12 September 2024

NT Live: Prima Facie at Olympic Cinema


Like many people I was tempted when I saw that Jodie Comer would be appearing on stage but the pricing quickly put me off.  This happens quite a lot and I though no more of it until it was broadcast in cinemas as part of National Theatre Live where paying £20 was a much more attractive prospect, as was a comfortable and wide seat in Olympic Cinema Barnes.

My almost non-existant research told me that Jodie Cromer was staring in the play but I had missed that she was the only actor in it. I had also avoided any clues as to the story.

Jodie Cromer plays a young rising barrister who understand well how to get witnesses to say what she wants them to say to get the outcome she wants. She narrates her story directly to us and while there is quite a bit of movement and a few props there is little need for either other than to lift it from a story to a play.

All is going well in her life until she is raped which gives her the role of victim in a judicial system she knew so well. The play makes the good point that victims have a hard time in rapes cases as there are usually no witnesses and the victim's sex life can be used to suggest that the incident was consensual. A good point but one which I think is well understood and it did not need a play to make it.

To make that point, and to contrast her role as barrister then victim, this case went to court but, as is also well known, the vast majority of cases do not and there was not enough evidence in this case to justify a court hearing.

With the story compromised, the play relied on the performance of Jodie Comer and while this was good it was severely constrained by the narrative style which took a lot of the emotion and drama out of the story.

I though that Prima Facie was good but not great and I was glad that I had not paid West End prices to see it.

5 September 2024

The Band Back Together at Arcola Theatre

I do not get to Arcola Theatre in Dalston as much as I did when I worked within walking distance but it is still something of a favourite and I welcome any reasonable excuse to go there. The very reasonable excuse this time was a new play by Barney Norris. My first exposure to his work was also at Arcola, Visitors in 2014, and since then I have seen productions of his at Bush and Bridge theatres as well as Arcola again.

It was very early in the run and my preview ticket for front row seat A11 was just £20. 

Dalston may be gentrifying but my pre-theatre eating operations have reduced over the years, e.g. I had been to Farr's before and their website was promising but on that night they were not doing food. Not for the first time I was forced into The Speakeasy, a semi-outdoor space, where the food and beer did the job nicely. It is really time that I started thinking of this place as a proper option for eating rather than a fall-back.

The play was downstairs in Studio 2 which has a nice cosy feel in which the front row seat added to the intimacy.

The simple premise behind the play was that three people who had been in a band eighteen years ago (half their lives) were coming back for a once-off performance having had no contact in the meantime. 

The eighteen years of catch-up provided a lot of rich material. They had parted as little more than children and had become adults in the meantime with adult jobs and adult families. Their experiences had been mixed and there were both light and dark stories.

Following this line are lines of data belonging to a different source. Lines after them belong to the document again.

Lemma grouped_step seen buckets (x : A) :
  grouped key seen buckets -> grouped key (seen ++ [x]) (append_to_bucket (key x) x buckets).
Proof.
  intros (Hnd & Hent & Hkeys). split; [now apply append_to_bucket_NoDup|]. split.
  - intros k v Hin. rewrite with_key_snoc.
    destruct (append_to_bucket_entries _ _ _ Hnd _ _ Hin)
      as [[Hne Hb]|[-> [(v0 & Hv & ->)|[Hno ->]]]].
    + destruct (Hent _ _ Hb) as [Hv ->]. split; [assumption|].
      apply not_eq_sym in Hne. apply String.eqb_neq in Hne. rewrite Hne.
      now rewrite app_nil_r.
    + destruct (Hent _ _ Hv) as [_ ->]. rewrite String.eqb_refl.
      split; [|reflexivity]. now destruct (with_key key (key x) seen).
    + rewrite String.eqb_refl. split; [discriminate|].
      assert (Hnone : with_key key (key x) seen = []).
      { unfold with_key. destruct (filter _ seen) as [|y l] eqn:E; [reflexivity|].
        assert (Hy : In y (filter (fun z => String.eqb (key z) (key x)) seen))
          by (rewrite E; now left).
        apply filter_In in Hy. destruct Hy as [Hy Heq]. apply String.eqb_eq in Heq.
        exfalso. apply Hno. rewrite <- Heq. now apply Hkeys. }
      now rewrite Hnone.
  - intros y Hy. apply append_to_bucket_keys. apply in_app_or in Hy.
    destruct Hy as [Hy|[<-|[]]]; [right; now apply Hkeys|now left].
Qed.

Lemma grouped_fold xs :
  forall seen buckets,
    grouped key seen buckets ->
    grouped key (seen ++ xs)
            (fold_left (fun b x => append_to_bucket (key x) x b) xs buckets).
Proof.
  induction xs as [|x xs IH]; intros seen buckets H; simpl.
  - now rewrite app_nil_r.
  - replace (seen ++ x :: xs) with ((seen ++ [x]) ++ xs)
      by (now rewrite <- app_assoc).
    apply IH. now apply grouped_step.
Qed.

Lemma grouped_all xs :
  grouped key xs (fold_left (fun b x => append_to_bucket (key x) x b) xs []).
Proof.
  apply (grouped_fold xs [] []). split; [constructor|]. split.
  - intros k v [].
  - intros x [].
Qed.

Lemma append_to_bucket_total k (x : A) buckets :
  list_sum (map (fun kv => List.length (snd kv)) (append_to_bucket k x buckets))
  = S (list_sum (map (fun kv => List.length (snd kv)) buckets)).
Proof.
  induction buckets as [|[k0 v0] buckets IH]; simpl; [reflexivity|].
  destruct (String.eqb k0 k); simpl.
  - rewrite length_app. simpl. lia.
  - rewrite IH. lia.
Qed.

Lemma grouped_total xs :
  forall buckets,
    list_sum (map (fun kv => List.length (snd kv))
                  (fold_left (fun b x => append_to_bucket (key x) x b) xs buckets))
    = (list_sum (map (fun kv => List.length (snd kv)) buckets) + List.length xs)%nat.
Proof.
  induction xs as [|x xs IH]; intros buckets; simpl; [lia|].
  rewrite IH, append_to_bucket_total. lia.
Qed.

End Grouping.

Lemma first_rule_names rules text :
  In (first_rule rules text) ("other" :: map fst rules).
Proof.
  induction rules as [|[name rx] rules IH]; simpl; [auto|].
  destruct (Re.search false rx text); [auto|]. destruct IH; auto.
Qed.

Lemma histogram_total_counts {A} (buckets : list (string * list A)) :
  Forall (fun kv => snd kv <> []) buckets ->
  histogram_total
    (map (fun kv => (fst kv, Py.llen (snd kv)))
         (filter (fun kv => match snd kv with [] => false | _ => true end) buckets))
  = Z.of_nat (list_sum (map (fun kv => List.length (snd kv)) buckets)).
Proof.
  induction 1 as [|[k v] buckets Hv _ IH]; simpl; [reflexivity|].
  destruct v as [|x v]; [simpl in Hv; congruence|].
  simpl filter. cbn [map histogram_total fold_right fst snd].
  unfold histogram_total in IH. rewrite IH. unfold Py.llen. simpl List.length. lia.
Qed.

(** X17. [categorise_sections] puts every section in exactly one
    bucket: the buckets have distinct names among the five category
    names, none is empty, the bucket of a name holds exactly the
    sections of that category in their original order, and the counts
    written by [run] add up to the number of sections. *)
Theorem categorise_sections_partition (sections : list section) :
  NoDup (map fst (categorise_sections sections))
  /\ incl (map fst (categorise_sections sections)) CATEGORY_NAMES
  /\ (forall k v, In (k, v) (categorise_sections sections) ->
                  v <> [] /\ v = with_key section_category k sections)
  /\ (forall s, In s sections ->
                exists v, In (section_category s, v) (categorise_sections sections)
                          /\ In s v)
  /\ histogram_total (category_counts sections) = Py.llen sections.
Proof.
  destruct (grouped_all section_category sections) as (Hnd & Hent & Hkeys).
  fold (categorise_sections sections) in Hnd, Hent, Hkeys.
  split; [exact Hnd|]. split; [|split; [exact Hent|split]].
  - intros k Hk. apply in_map_iff in Hk. destruct Hk as ([k' v] & <- & Hin).
    destruct (Hent _ _ Hin) as [Hv Heq]. simpl.
    destruct v as [|s v]; [congruence|].
    assert (Hs : In s (with_key section_category k' sections))
      by (rewrite <- Heq; now left).
    apply filter_In in Hs. destruct Hs as [_ Hs]. apply String.eqb_eq in Hs.
    rewrite <- Hs. unfold section_category, categorise_section.
    pose proof (first_rule_names CATEGORY_RULES (Py.join Py.nl (lines s))) as Hn.
    simpl in Hn. unfold CATEGORY_NAMES. simpl. tauto.
  - intros s Hs. pose proof (Hkeys s Hs) as Hk. apply in_map_iff in Hk.
    destruct Hk as ([k v] & Hfst & Hin). simpl in Hfst. subst k.
    exists v. split; [assumption|]. destruct (Hent _ _ Hin) as [_ ->].
    apply filter_In. split; [assumption|apply String.eqb_refl].
  - unfold category_counts. rewrite histogram_total_counts.
    + unfold categorise_sections. rewrite grouped_total. simpl. unfold Py.llen. lia.
    + apply Forall_forall. intros [k v] Hin. exact (proj1 (Hent _ _ Hin)).
Qed.

(* ================================================================== *)
(** * Further properties of the slackbot analysis *)
(* ================================================================== *)



Lemma llen_map {A B} (f : A -> B) l : Py.llen (map f l) = Py.llen l.
Proof. unfold Py.llen. now rewrite length_map. Qed.




Lemma get_set_same k v d : get k (set k v d) = Some v.
Proof.
  induction d as [|[k' v'] d IH]; simpl.
  - now rewrite String.eqb_refl.
  - destruct (String.eqb k' k) eqn:E; simpl; [now rewrite String.eqb_refl|].
    now rewrite E.
Qed.

Lemma get_set_other k k' v d : k <> k' -> get k' (set k v d) = get k' d.
Proof.
  intros Hne. induction d as [|[k0 v0] d IH]; simpl.
  - apply String.eqb_neq in Hne. now rewrite Hne.
  - destruct (String.eqb k0 k) eqn:E; simpl.
    + apply String.eqb_eq in E. subst k0. apply String.eqb_neq in Hne. now rewrite Hne.
    + destruct (String.eqb k0 k'); [reflexivity|exact IH].
Qed.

It was a touching story of three people leading three separate lives each with their own joys and frustrations. The way those stories were told was intelligent which kept me engaged and natural so it felt real. That realness helped to hide the clever things going on in the script, which only reinforced its cleverness.

The play was set in their rehearsal sessions and we got a reasonable amount of music which was a bit punky and interesting lyrically and musically. It was a far step from the standard fare delivered by most musicals. I liked it.

Barney Norris was there to see how things went and it was good to be able to share a few words about this and his other shows. The chance to speak to a creative is one of the joys of smaller theatres.

The Band Back Together was my sort of play in my sort of theatre. A wonderful evening!